Я кивнула, не уверенная смогу ли нормально говорить– ком в горле только начал рассасываться. Да и мутило еще немного.
– Пойдемте, гера, – это Имра взяла меня за локоть, – пойдемте. Как-то вы нехорошо выглядите. Плохо стало? У мясников, поди, воздуха мало. Надо подышать, али может посидите тут на лавочке немного?
– Пойдем домой, а?
Я
Имра вцепилась в мой локоть и повела куда-то, наверно домой. При этом на другом плече она тащила немаленькую и непустую сумку. Прости, но сейчас мне совсем не до сострадания. Я мыслями и чувствами была на маленьком теплом комочке, который мелко трясся на моей груди. Сходила посмотреть новое, неизвестное место. Впечатлений столько, что теперь бы уснуть. И желательно без сновидений. От греха.
Мастер сидел и размышлял. Это одно из того немногого, что еще доставляет ему радость. Ясный ум. То, чем он всегда восхищался. До сих пор, спустя более пяти столетий, он не может порой поверить, на что он способен. Сам. Мелкий, босоногий ньяр из полудикого племени. Он помнит, он все помнит.
Как он тогда боялся, когда на огромных морских чудовищах приплыли чужаки. Их считали посланниками злых духов, о них рассказывали страшные истории у огня. Говорили, что они съедают плоть, и поглощают душу. О да, маг помнит, как он трясся в нутре огромного чудовища, вжавшись в угол.
Кто бы мог подумать, что мастер ритуалистики, известный своими работами маг, профессор, который защитил несколько работ, будет благодарен работорговцам. Именно они, привезли маленького Чана на материк, и подарили будущее.
Ему шло тринадцатое лето, он считал себя уже взрослым. Но это там, на острове. А в том кошмарном месте, куда его привезли, все были огромные. И ему было страшно. Очень страшно. Его быстро тогда продали как ребенка. Маленького, мелкого, с огромными глазами полными ужаса.
Его купил бывший графский маг, господин Гатан. Он увидел в звереныше зачатки магии, и решил привезти его в клан. Все в копилку, все в плюс. Мастер посмеивался, вспоминая жадность своего наставника, своего первого учителя. И благодарил всех Великих за эту жадность, благодаря которой он стал частью клана Алого вереска. Более пяти столетий тому назад. Так много, а кажется вчера. Столько событий, столько людей и судеб. А как одно мгновение.

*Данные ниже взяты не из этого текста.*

(* ===== verification/Mounts.v ===== *)
(** * Mounts in the reachable states

    The calls of [Calls] as steps, with switches to other tasks between them; the
    invariant of the mount table over all of them, and what follows for
    [resolve_inode] and for [umount]. *)

From S2P Require Import Prelude Task Bitmap Layout Minix BlockMap Directory InodeTable Path Calls.
From stdpp Require Import gmap.
Open Scope kmonad_scope.
Open Scope Z_scope.

Module Mounts.
Import Layout Minix InodeTable Path Calls.

(** ** Calls as steps *)

Inductive syscall : Set :=
| Stat (path : list Z)
| Link (oldname newname : list Z)
| Unlink (path : list Z)
| Chdir (path : list Z)
| Chroot (path : list Z)
| Mkdir (path : list Z) (m : Z)
| Mknod (path : list Z) (m dev : Z)
| Rmdir (path : list Z)
| Chmod (path : list Z) (m : Z)
| Chown (path : list Z) (uid gid : Z)
| Access (path : list Z) (m : Z)
| Utime (path : list Z) (times : option (Z * Z))
| Rename (oldname newname : list Z)
| Ustat (dev : Z)
| Sync
| Mount (dev_name dir_name : list Z)
| Umount (dev_name : list Z).

Definition discard {A} (m : M World A) : M World () := m;;; mok ().

Definition run (root_dev : Z) (c : syscall) : M World () :=
  match c with
  | Stat path => discard (sys_stat path)
  | Link oldname newname => discard (sys_link oldname newname)
  | Unlink path => discard (sys_unlink path)
  | Chdir path => discard (sys_chdir path)
  | Chroot path => discard (sys_chroot path)
  | Mkdir path m => discard (sys_mkdir path m)
  | Mknod path m dev => discard (sys_mknod path m dev)
  | Rmdir path => discard (sys_rmdir path)
  | Chmod path m => discard (sys_chmod path m)
  | Chown path uid gid => discard (sys_chown path uid gid)
  | Access path m => discard (sys_access path m)
  | Utime path times => discard (sys_utime path times)
  | Rename oldname newname => discard (sys_rename oldname newname)
  | Ustat dev => discard (sys_ustat dev)
  | Sync => discard sys_sync
  | Mount dev_name dir_name => discard (sys_mount dev_name dir_name)
  | Umount dev_name => discard (sys_umount root_dev dev_name)
  end.

(** Another task runs: its context, and what open files and other tasks refer to,
    are any. *)
Definition switched (w : World) (c : Task.TaskFileSystemContext) (i : Task.TaskIdentityInfo) (u : list nat) (t : Z) : World :=
  mkWorld (devices w) (file_systems w) (inodes w) (table w) (mounts w) c i u (held w) t.

Inductive step (root_dev : Z) : World → World → Prop :=
| s_call c r w w' : run root_dev c w = (r, w') → step root_dev w w'
| s_switch c i u t w : step root_dev w (switched w c i u t).

(** Start-up: an empty table, no mounts. *)
Definition booting (w : World) : Prop :=
  slots (table w) = replicate INODE_TABLE_CAPACITY None ∧ mounts w = replicate MOUNT_TABLE_CAPACITY None.

Inductive reachable (root_dev : Z) : World → Prop :=
| r_boot w w' : booting w → mount_root root_dev w = (Ok (), w') → reachable root_dev w'
| r_step w w' : reachable root_dev w → step root_dev w w' → reachable root_dev w'.

(** ** The invariant *)

(** A mount's root is inode 1 of its device and in the table; what it covers is
    not a root. *)
Record mount_ok (w : World) (m : InodeTable.Mount) : Prop := {
  mo_root : ∃ o, inodes w !! root_inode m = Some o ∧ id o = mkId (m_device m) ROOT_INODE_NUMBER;
  mo_cached : Some (root_inode m) ∈ slots (table w);
  mo_point : ∀ p, mount_point_inode m = Some p → ∃ o, inodes w !! p = Some o ∧ inumber (id o) ≠ ROOT_INODE_NUMBER;
}.

Definition mounts_ok (w : World) : Prop := ∀ m, Some m ∈ mounts w → mount_ok w m.

(** ** Operations that keep it *)

(** Objects keep their identifiers, and the tables stay. *)
Definition same_tables (w w' : World) : Prop :=
  mounts w' = mounts w ∧ slots (table w') = slots (table w) ∧
  ∀ h o, inodes w !! h = Some o → ∃ o', inodes w' !! h = Some o' ∧ id o' = id o.

Lemma same_tables_ok w w' : same_tables w w' → mounts_ok w → mounts_ok w'.
Proof.
  intros (Em & Et & Hi) Hw m Hm. rewrite Em in Hm. destruct (Hw m Hm) as [(o & Ho & Eo) Hc Hp]. split.
  - destruct (Hi _ _ Ho) as (o' & Ho' & E). exists o'. split; [done|congruence].
  - by rewrite Et.
  - intros p Hpp. destruct (Hp p Hpp) as (o2 & Ho2 & Hne). destruct (Hi _ _ Ho2) as (o' & Ho' & E). exists o'. by rewrite E.
Qed.

Lemma same_tables_refl w : same_tables w w.
Proof. split_and!; eauto. Qed.

(** Computations that keep the tables whatever they do. *)
Definition quiet {A} (m : M World A) : Prop := ∀ w0, preserves (same_tables w0) m.

Lemma quiet_ok {A} (m : M World A) : quiet m → preserves mounts_ok m.
Proof. intros Hq w Hw. eapply same_tables_ok; [apply Hq, same_tables_refl|done]. Qed.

Его наставник погиб на войне. На войне двух империй, плечом к плечу с графом. Достойная смерть, как говорили позже. Маг хмыкнул. Он не считал, что смерть может быть достойной. Достойной может быть только жизнь. Пока ты жив, ты можешь что-то совершить. Что-то достойное. А после смерти что? Червей кормить?
Как бы там ни было, к тому времени, маленький дикарь успел вырасти, научиться многому и познать многое. Правда так и остался мелким, до пояса местным верзилам. К концу войны его перестало это заботить. Его узнавали, ему кланялись. О да, на службе клану он успел многому научиться. А на войне многое применить. Новый граф его ценил, и после окончания войны позволил отправиться учится в академию. Там маг клана Алого вереска стал мастером. Клан оплатил учебу и гордился своим магом, а мастер был благодарен графу. Он смотрел порой на отпрысков аристократов с омерзением. Лентяи. Не понимающие, что им дано от рождения. Он не мог слушать их нытье и стенания, что они чего-то не могут. Поэтому и сбежал с академии, как только отработал необходимые часы на кафедре.